Beispielweise, wenn Kunden nicht zahlen und Liquiditätsengpässe eintreten.«
»Und dieser Umstand führte auch zur Insolvenz Ihres
Unternehmens?«
Schöppe sah Christoph unbewegt an. Kein Muskel zuckte
in seinem Gesicht.
»Gegen Sie ermittelt die Staatsanwaltschaft wegen
Verdachts des Betrugs?«
»Aha, deshalb die Befragung.« Schöppe stand auf. »Ich
glaube, Sie sollten jetzt gehen. Der Verdacht ist absurd. Aber ohne meinen
Anwalt sage ich nicht.«
Wenigstens verwies er auf seinen Anwalt, dachte
Christoph. Was wäre gewesen, wenn Schöppe gesagt hätte: Ohne meinen
Reiseveranstalter sage ich nichts, wie es manche Protagonisten in einem
Fernsehwerbespot machen.
Christoph machte keine Anstalten, sich zu erheben.
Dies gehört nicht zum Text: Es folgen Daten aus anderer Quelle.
(** A whole turn of [parse_pm_table] on a table too short for the eight
    cores of [getCoreCount] returns nothing either. *)
Lemma parse_pm_table_short (carried : option float)
    (int16 : string -> option Z) (drv : Smn.driver) (pm : buffer) :
  Z.of_nat (List.length pm) < 0x34C ->
  exists e : py_exn, parse_pm_table int16 drv carried pm = Raises e.
Proof.
  intros Hlen. unfold parse_pm_table.
  destruct (Smn.getCCDCount int16 drv) as [ccds | e]; cbn [bind];
    [| exists e; reflexivity].
  rewrite parse_pass_out_of_bounds; [exists StructError; reflexivity | |].
  - unfold getCoreCount. lia.
  - unfold getCoreCount. lia.
Qed.

(** C9: on a table shorter than 0x32C + 4 * cores bytes, with at least one
    core, the pass raises [struct.error]; it returns no snapshot. *)
Theorem short_table_raises
    (carried : option float) (pm : buffer) (cores : nat) :
  (1 <= cores)%nat ->
  Z.of_nat (List.length pm) < 0x32C + Z.of_nat cores * 4 ->
  parse_pass carried pm cores = Raises StructError /\
  (forall snap : snapshot, parse_pass carried pm cores <> Returns snap) /\
  exists k : nat,
    (k < cores)%nat /\
    read_float pm (0x32C + Z.of_nat k * 4) = Raises StructError.
Proof.
  intros Hc Hlen.
  pose proof (parse_pass_out_of_bounds carried pm cores Hc Hlen) as Hraise.
  split; [exact Hraise |]. split; [rewrite Hraise; discriminate |].
  exists (cores - 1)%nat. split; [lia |].
  apply read_float_out_of_bounds; lia.
Qed.

Lemma short_table_raises_witness :
  (1 <= 8)%nat /\
  Z.of_nat (List.length short_table) < 0x32C + Z.of_nat 8 * 4 /\
  parse_pass None short_table 8 = Raises StructError.
Proof.
  split; [lia |]. split; [vm_compute; reflexivity |].
  refine (proj1 (short_table_raises None short_table 8 _ _));
    [lia | vm_compute; reflexivity].
Defined.

End PmFacts.

(** * Further properties of the register reads *)

Module SmnMore.

Import Smn SmnSamples SmnFacts.







Lemma getCCDCount_cases (int16 : string -> option Z) (drv : driver) :
  getCCDCount int16 drv = Returns 0 \/
  getCCDCount int16 drv = Returns 1 \/
  getCCDCount int16 drv = Raises ValueError.
Proof.
  unfold getCCDCount.
  destruct (read_smn_addr_cases int16 drv 0x5D21A) as [[r1 E1] | E1];
    rewrite E1; cbn [bind]; [| auto].
  destruct (read_smn_addr_cases int16 drv 0x5D21B) as [[r2 E2] | E2];
    rewrite E2; cbn [bind]; [| auto].
  destruct (read_smn_addr_cases int16 drv 0x5D21C) as [[r3 E3] | E3];
    rewrite E3; cbn [bind]; [| auto].
  destruct (ccd_count_cases r1 r2 r3) as [E | E]; rewrite E; auto.
Qed.

Lemma substring_0_length (n : nat) (s : string) :
  String.length (substring 0 n s) = Nat.min n (String.length s).
Proof.
  revert s. induction n as [| n IH]; intros [| c s]; cbn; try reflexivity.
  now rewrite IH.
Qed.
(** * DT4PED dashboard: the data pipeline of [simulation_dashboard.py]

    The script reads [summary.csv], decodes two list-valued columns with
    [ast.literal_eval], derives per-layer columns and their ordinal
    encodings for the parallel-coordinates plot, computes KPI summaries and
    ranks the packages by a weighted sum of fractional ranks.

    Conventions of the embedding.
    - A pandas [DataFrame] is the list of its rows; a [Series] is the list of
      its values in row order.  A column added by the script is a list that
      runs parallel to the frame.
    - The metrics are binary64 numbers that the script only compares; they
      are the exact numbers ([Q]) of the frame, and a missing metric (NaN in
      a metric column) is outside the row type.  Weights, ranks and scores
      are computed: [Dashboard] has them as exact rationals, without
      rounding, and [Selector64] as binary64 numbers with the rounding of
      every operation.
    - [sort_values] is not stable in pandas.  [Pandas.sort_values] is the
      stable sort; [SortContract] and [Selector64] say which frames the
      call may return, and the facts that depend on the order of tied rows
      are stated for all of them.
    - Python exceptions are the [Raise] branch of [result].
    - The text the loader reads is a sequence of code points ([Unicode]).
      The views only compare and list material names; there a name is an
      opaque [string]. *)

From Stdlib Require Import List Bool Arith Lia ZArith NArith QArith Qfield Lqa.
From Stdlib Require Import Ascii String Permutation Sorted.
From Stdlib Require Import Floats.
Import ListNotations.

Set Implicit Arguments.
Set Warnings "-register-all".

(** ** Python values, exceptions and the error monad *)

Module Py.

Local Open Scope string_scope.

(** The exceptions the pipeline can raise.  [MalformedRecordError] stands for
    what [ast.literal_eval] raises on a cell it rejects ([ValueError] or
    [SyntaxError]). *)
Inductive exn : Type :=
| MalformedRecordError
| TypeError
| IndexError.

Inductive result (A : Type) : Type :=
| Ok (a : A)
| Raise (e : exn).

Arguments Ok {A} a.
Arguments Raise {A} e.

Definition bind {A B} (m : result A) (k : A -> result B) : result B :=
  match m with
  | Ok a => k a
  | Raise e => Raise e
  end.

Fixpoint mapM {A B} (f : A -> result B) (l : list A) : result (list B) :=
  match l with
  | [] => Ok []
  | a :: l' =>
      bind (f a) (fun b => bind (mapM f l') (fun bs => Ok (b :: bs)))
  end.

Definition raises {A} (m : result A) : Prop := exists e, m = Raise e.

End Py.

Unset Implicit Arguments.

(** ** Text: strings of code points, their display and [ast.literal_eval] *)

Module Unicode.

Local Open Scope N_scope.

(** A Python [str] is the sequence of its code points, each at most
    [0x10FFFF]. *)
Definition ustring : Type := list N.

Definition max_code_point : N := 1114111.

Definition code_point (c : N) : Prop := c <= max_code_point.

(** The surrogate code points [0xD800 .. 0xDFFF]. *)
Definition surrogate (c : N) : bool := (55296 <=? c) && (c <=? 57343).

(** The code point of an ASCII character, and the text of an ASCII string. *)
Definition chr (a : ascii) : N := N_of_ascii a.

Definition text (s : string) : ustring := map chr (list_ascii_of_string s).

Definition quote1 : N := 39.
Definition quote2 : N := 34.
Definition backslash : N := 92.

(** The literals of the modelled fragment: strings, lists and tuples, nested
    at will. *)
Inductive pyvalue : Type :=
| PyStr (s : ustring)
| PyList (items : list pyvalue)
| PyTuple (items : list pyvalue).

(** *** [repr] of a string and of a list of strings *)

Definition hex_digit (d : N) : N := if d <? 10 then 48 + d else 87 + d.

(** The last [n] hexadecimal digits of [c], most significant first. *)
Fixpoint hex (n : nat) (c : N) : ustring :=
  match n with
  | O => []
  | S n' => hex_digit ((c / 16 ^ N.of_nat n') mod 16) :: hex n' c
  end.

Definition escape (letter : ascii) (n : nat) (c : N) : ustring :=
  backslash :: chr letter :: hex n c.

Section Repr.

(** [str.isprintable] of one code point, a table of the Unicode database.
    [repr] consults it for the code points from 128 on. *)
Variable printable : N -> bool.

(** One character of a [repr] body between quotes [q], in the order of
    tests of CPython's [unicode_repr]. *)
Definition repr_char (q c : N) : ustring :=
  if (c =? q) || (c =? backslash) then [backslash; c]
  else if c =? 9 then [backslash; chr "t"]
  else if c =? 10 then [backslash; chr "n"]
  else if c =? 13 then [backslash; chr "r"]
  else if (c <? 32) || (c =? 127) then escape "x" 2 c
  else if c <? 127 then [c]
  else if printable c then [c]
  else if c <=? 255 then escape "x" 2 c
  else if c <=? 65535 then escape "u" 4 c
  else escape "U" 8 c.

Definition repr_body (q : N) (s : ustring) : ustring :=
  flat_map (repr_char q) s.

Definition contains (c : N) (s : ustring) : bool := existsb (N.eqb c) s.

(** Python picks double quotes only for a string that holds a single quote
    and no double quote. *)
Definition repr_quote (s : ustring) : N :=
  if contains quote1 s && negb (contains quote2 s) then quote2 else quote1.

Definition repr_str (s : ustring) : ustring :=
  let q := repr_quote s in
  q :: repr_body q s ++ [q].

(** The items of a list display, separated by a comma and [pad] blanks. *)
Fixpoint repr_items (pad : nat) (l : list ustring) : ustring :=
  match l with
  | [] => []
  | [s] => repr_str s
  | s :: l' => repr_str s ++ chr "," :: repeat (chr " ") pad ++ repr_items pad l'
  end.

(** Modelled from the spec: the textual form of a list of strings, which
    the round trip of the specification speaks of and which no code of the
    script writes.  [repr_list 1] is Python's [repr] (and [str]) of the
    list, the form a CSV writer stores; [repr_list 0] is the compact form
    without blanks. *)
Definition repr_list (pad : nat) (l : list ustring) : ustring :=
  chr "[" :: repr_items pad l ++ [chr "]"].

End Repr.

(** *** [ast.literal_eval] on the modelled fragment *)

Definition hex_value (c : N) : option N :=
  if (48 <=? c) && (c <=? 57) then Some (c - 48)
  else if (97 <=? c) && (c <=? 102) then Some (c - 87)
  else if (65 <=? c) && (c <=? 70) then Some (c - 55)
  else None.

Definition is_blank (c : N) : bool := (c =? 32) || (c =? 9).

Fixpoint skip_ws (s : ustring) : ustring :=
  match s with
  | c :: s' => if is_blank c then skip_ws s' else s
  | [] => s
  end.

(** Where the reader of a string literal stands: between escape sequences,
    after a backslash, or inside [\x], [\u] or [\U] with [S more] digits
    still to read and the value [acc] of the digits read. *)
Inductive mode : Type :=
| Plain
| Escape
| Hex (more : nat) (acc : N).

(** The single-character escapes. *)
Definition simple_escape (c : N) : option N :=
  if c =? backslash then Some backslash
  else if c =? quote1 then Some quote1
  else if c =? quote2 then Some quote2
  else if c =? chr "a" then Some 7
  else if c =? chr "b" then Some 8
  else if c =? chr "t" then Some 9
  else if c =? chr "n" then Some 10
  else if c =? chr "v" then Some 11
  else if c =? chr "f" then Some 12
  else if c =? chr "r" then Some 13
  else None.

Definition prepend (ch : N) (r : option (ustring * ustring))
  : option (ustring * ustring) :=
  match r with
  | Some (b, r') => Some (ch :: b, r')
  | None => None
  end.

(** The body of a string literal opened with quote [q]: the decoded text and
    the input left after the closing quote.  A raw line break, NUL or
    surrogate inside the quotes is an error, and so is an escape that
    denotes no code point. *)
Fixpoint string_body (q : N) (m : mode) (s : ustring)
  : option (ustring * ustring) :=
  match s with
  | [] => None
  | c :: rest =>
      match m with
      | Plain =>
          if c =? q then Some ([], rest)
          else if c =? backslash then string_body q Escape rest
          else if (c =? 10) || (c =? 13) || (c =? 0) || surrogate c
                  || (max_code_point <? c) then None
          else prepend c (string_body q Plain rest)
      | Escape =>
          match simple_escape c with
          | Some ch => prepend ch (string_body q Plain rest)
          | None =>
              if c =? chr "x" then string_body q (Hex 1 0) rest
              else if c =? chr "u" then string_body q (Hex 3 0) rest
              else if c =? chr "U" then string_body q (Hex 7 0) rest
              else None
          end
      | Hex more acc =>
          match hex_value c with
          | Some d =>
              let v := 16 * acc + d in
              match more with
              | O => if v <=? max_code_point
                     then prepend v (string_body q Plain rest)
                     else None
              | S more1 => string_body q (Hex more1 v) rest
              end
          | None => None
          end
      end
  end.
»Wir sind weder vom Wirtschaftsdezernat, noch
ermitteln wir wegen Betrugs.«
»So, kommen Sie von der Verkehrspolizei?«
»Nein, wir sind von der Mordkommission«, erlaubte sich
Christoph einen kleinen Schwindel. Das zeigte Wirkung. Schöppe nahm wieder
Platz.
»Mordkommission?«, fragte er ungläubig. »Und was habe
ich damit zu tun?«
»Sie sind eine unserer Spuren. Können Sie uns sagen,
wie wir Frau Bruck-Hersanger erreichen können?«
»Die macht gerade mit Freunden einen Segeltörn in der
Südsee«, antwortete Schöppe irritiert. »Das wird auch noch eine Weile dauern,
bis sie wieder hier ist.«
Die beiden Beamten ließen einen in seiner Selbstsicherheit
arg getroffenen Mann auf der Segelyacht zurück.
Auf dem Weg zum Parkplatz sahen sie den Hausmeister,
der immer noch mit Fegen beschäftigt war. Christoph steuerte auf ihn zu.
»Ist Ihnen heute ein dunkler BMW aufgefallen?«, fragte er den Mann im grauen Kittel.
»Warum?«
»Wir sind Berater einer Versicherung. Und ein
missgünstiger Kollege der Konkurrenz bespitzelt uns, um uns die Kunden
abzujagen«, log Christoph. Der Hausmeister fühlte sich durch diese Anmerkung
eingeweiht. Er beugte sich etwas zu Christoph vor und senkte die Stimme, als
würde sie jemand bei diesem konspirativen Gespräch belauschen.
»Richtig. Da stand vorhin einer auf dem Parkplatz. Ein
dunkelblauer Dreier. Kennzeichen Hannover. Da ist ein Mann ausgestiegen. Der
kam mir gleich komisch vor. So ein älterer? Nicht zu dick? Dunkle Haare mit
grauen Schläfen? Und einer Glatze mittendrin? Der schlich hier so merkwürdig
herum. Und als ich ihn ins Visier genommen hatte, verkrümelte er sich schnell.
Wissen Sie, Versicherungsleute mag ich nicht leiden.«
Dann sah der Hausmeister Christoph an und wurde sich
bewusst, dass dieser sich auch als Vertreter ausgegeben hatte. »Entschuldigung.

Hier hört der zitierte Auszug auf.